> [Exercise instructions] Quote every line from the top of the listing down to and including the line that contains "(** A node as".
START Records supplied
(* ===== verification/Mirror.v ===== *)
(** * What a client knows

    A client asks for the nodes once and then lives on events.  This file says
    what it makes of them ([View], [apply_event]) and shows that the events the
    server sends are enough: when the node manager has handled a stack event, or
    a command has run, the messages sent lead a client that had the nodes right
    to having them right again.  [is_bridge] and [matter_version] are left out
    of the view: the server computes them from the attributes, and so can the
    client. *)

From S2P Require Import Prelude Json Wire Prog Fs Storage Registry StackApi NodeManager Controller Commands Dispatch Sched CommandFacts.

(** ** The client *)

Record NodeView : Type := {
  nv_date_commissioned : string;
  nv_last_interview : string;
  nv_available : bool;
  nv_attributes : gmap string Value;
}.

Abbreviation View := (gmap Z NodeView).

(** A node as an event or a reply describes it. *)
Definition read_node (v : Value) : option (Z * NodeView) :=
  match and_then (value_get v "node_id") as_u64, and_then (value_get v "date_commissioned") as_str,
        and_then (value_get v "last_interview") as_str, and_then (value_get v "available") as_bool,
        and_then (value_get v "attributes") as_object with
  | Some id, Some dc, Some li, Some av, Some at' =>
      Some (id, {| nv_date_commissioned := dc; nv_last_interview := li; nv_available := av; nv_attributes := list_to_map at' |})
  | _, _, _, _, _ => None
  end.

(** The reply to [start_listening] and [get_nodes]. *)
Definition read_nodes (v : Value) : View :=
  match v with VArray l => list_to_map (omap read_node l) | _ => ∅ end.

Definition put_attribute (path : string) (value : Value) (n : NodeView) : NodeView :=
  {| nv_date_commissioned := nv_date_commissioned n; nv_last_interview := nv_last_interview n;
     nv_available := nv_available n; nv_attributes := <[path := value]> (nv_attributes n) |}.

Definition put_node (data : Value) (v : View) : View :=
  match read_node data with Some (id, n) => <[id := n]> v | None => v end.

Definition put_change (data : Value) (v : View) : View :=
  match data with
  | VArray [id; VString path; value] =>
      match as_u64 id with Some id => alter (put_attribute path value) id v | None => v end
  | _ => v
  end.

Definition drop_node (data : Value) (v : View) : View :=
  match as_u64 data with Some id => delete id v | None => v end.

Definition apply_event (v : View) (e : EventMessage) : View :=
  if String.eqb (em_event e) "node_added" || String.eqb (em_event e) "node_updated" then put_node (em_data e) v
  else if String.eqb (em_event e) "attribute_updated" then put_change (em_data e) v
  else if String.eqb (em_event e) "node_removed" then drop_node (em_data e) v
  else v.

(** ** The server's side *)

Definition entry_view (e : NodeEntry) : NodeView :=
  {| nv_date_commissioned := nr_date_commissioned (ne_record e); nv_last_interview := nr_last_interview (ne_record e);
     nv_available := ne_available e; nv_attributes := list_to_map (nr_attributes (ne_record e)) |}.

Definition served (r : Registry) : View := list_to_map (map (fun kv => (kv.1, entry_view kv.2)) r).

Lemma lookup_list_to_map `{Ord K, Countable K} {V} (m : BTreeMap K V) k : (list_to_map m : gmap K V) !! k = bt_get m k.
Proof.
  induction m as [|[k' v] m IH]; simpl; [apply lookup_empty|]. destruct (decide (k = k')) as [->|Hk].
  - by rewrite lookup_insert_eq, cmp_refl.
  - rewrite lookup_insert_ne, IH by done. destruct (cmp k k') eqn:E; [|done..]. by apply cmp_eq in E.
Qed.

Lemma list_to_map_insert `{Ord K, Countable K} {V} (m : BTreeMap K V) k v :
  (list_to_map (bt_insert k v m) : gmap K V) = <[k := v]> (list_to_map m).
Proof.
  apply map_eq. intros j. rewrite lookup_list_to_map, bt_get_insert. case_decide as Hk.
  - subst. by rewrite lookup_insert_eq.
  - by rewrite lookup_insert_ne, lookup_list_to_map.
Qed.

Lemma lookup_served (r : Registry) n : served r !! n = entry_view <$> bt_get r n.
Proof.
  unfold served. induction r as [|[k e] r IH]; simpl; [apply lookup_empty|].
  destruct (Z.compare_spec n k) as [->|?|?]; [by rewrite lookup_insert_eq | |]; by rewrite lookup_insert_ne by lia.
Qed.

Lemma served_insert r n e : served (bt_insert n e r) = <[n := entry_view e]> (served r).
Proof.
  apply map_eq. intros k. rewrite lookup_served, bt_get_insert. case_decide as Hk.
  - subst. by rewrite lookup_insert_eq.
  - by rewrite lookup_insert_ne, lookup_served.
Qed.

Lemma served_remove r n : served (bt_remove n r) = delete n (served r).
Proof.
  apply map_eq. intros k. rewrite lookup_served. destruct (decide (n = k)) as [->|Hk].
  - by rewrite bt_get_remove_eq, lookup_delete_eq.
  - by rewrite bt_get_remove_ne, lookup_delete_ne, lookup_served.
Qed.

(** What the server says about a node is read back. *)
Lemma read_node_data d :
  read_node (node_data_value d) =
  Some (nd_node_id d, {| nv_date_commissioned := nd_date_commissioned d; nv_last_interview := nd_last_interview d;
                         nv_available := nd_available d; nv_attributes := list_to_map (nd_attributes d) |}).
Proof. unfold read_node, node_data_value. by destruct (nd_matter_version d). Qed.

Lemma read_entry_data e : read_node (node_data_value (entry_data e)) = Some (nr_node_id (ne_record e), entry_view e).
Proof. by rewrite read_node_data. Qed.

Lemma put_entry r n e v :
  registry_wf r -> bt_get r n = Some e -> put_node (node_data_value (entry_data e)) v = <[n := entry_view e]> v.
Proof. intros [_ Hk] He. unfold put_node. rewrite read_entry_data. by rewrite (Hk n e He). Qed.

(** The reply lists exactly what is served. *)
Lemma read_all_nodes r : registry_wf r -> read_nodes (VArray (map node_data_value (all_node_data r false))) = served r.
Proof.
  intros [Hwf Hk]. unfold read_nodes, served, all_node_data. f_equal.
  assert (Hf : forall l, List.filter (fun e => negb false || ne_available e) l = l).
  { induction l as [|e l IH]; simpl; [done|]. by f_equal. }
  rewrite Hf. clear Hf. unfold bt_values. rewrite !map_map.
  assert (Hid : Forall (fun kv => nr_node_id (ne_record kv.2) = kv.1) r).
  { apply Forall_forall. intros [k e] Hin. apply Hk. by apply bt_elem_get. }
  clear Hwf Hk. induction Hid as [|[k e] r Hid Hall IH]; [done|].
  cbn [map omap list_omap fst snd]. rewrite read_entry_data. simpl in Hid. by rewrite Hid, IH.
Qed.

(** ** Hearing the same twice

    A client that asks for the nodes again while older messages are still on
    their way applies them to a list that already includes them. *)

Definition patch (m : gmap string Value) (n : NodeView) : NodeView :=
  {| nv_date_commissioned := nv_date_commissioned n; nv_last_interview := nv_last_interview n;
     nv_available := nv_available n; nv_attributes := m ∪ nv_attributes n |}.

Lemma patch_patch m1 m2 n : patch m1 (patch m2 n) = patch (m1 ∪ m2) n.
Proof. unfold patch. cbn. by rewrite map_union_assoc. Qed.

Lemma patch_empty n : patch ∅ n = n.
Proof. unfold patch. rewrite map_empty_union. by destruct n. Qed.

(** All a list of messages does to one node: it settles it, or it overwrites
    some attributes. *)
Inductive NodeEffect : Type :=
| Settles (o : option NodeView)
| Patches (m : gmap string Value).

Definition apply_effect (x : NodeEffect) (o : option NodeView) : option NodeView :=
  match x with Settles o' => o' | Patches m => patch m <$> o end.

Lemma apply_effect_twice x o : apply_effect x (apply_effect x o) = apply_effect x o.
Proof. destruct x as [o'|m]; [done|]. destruct o as [n|]; simpl; [|done]. by rewrite patch_patch, map_union_idemp. Qed.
END Records supplied
> [Solution]
(* ===== verification/Mirror.v ===== *)
(** * What a client knows

    A client asks for the nodes once and then lives on events.  This file says
    what it makes of them ([View], [apply_event]) and shows that the events the
    server sends are enough: when the node manager has handled a stack event, or
    a command has run, the messages sent lead a client that had the nodes right
    to having them right again.  [is_bridge] and [matter_version] are left out
    of the view: the server computes them from the attributes, and so can the
    client. *)

From S2P Require Import Prelude Json Wire Prog Fs Storage Registry StackApi NodeManager Controller Commands Dispatch Sched CommandFacts.

(** ** The client *)

Record NodeView : Type := {
  nv_date_commissioned : string;
  nv_last_interview : string;
  nv_available : bool;
  nv_attributes : gmap string Value;
}.

Abbreviation View := (gmap Z NodeView).

(** A node as an event or a reply describes it. *)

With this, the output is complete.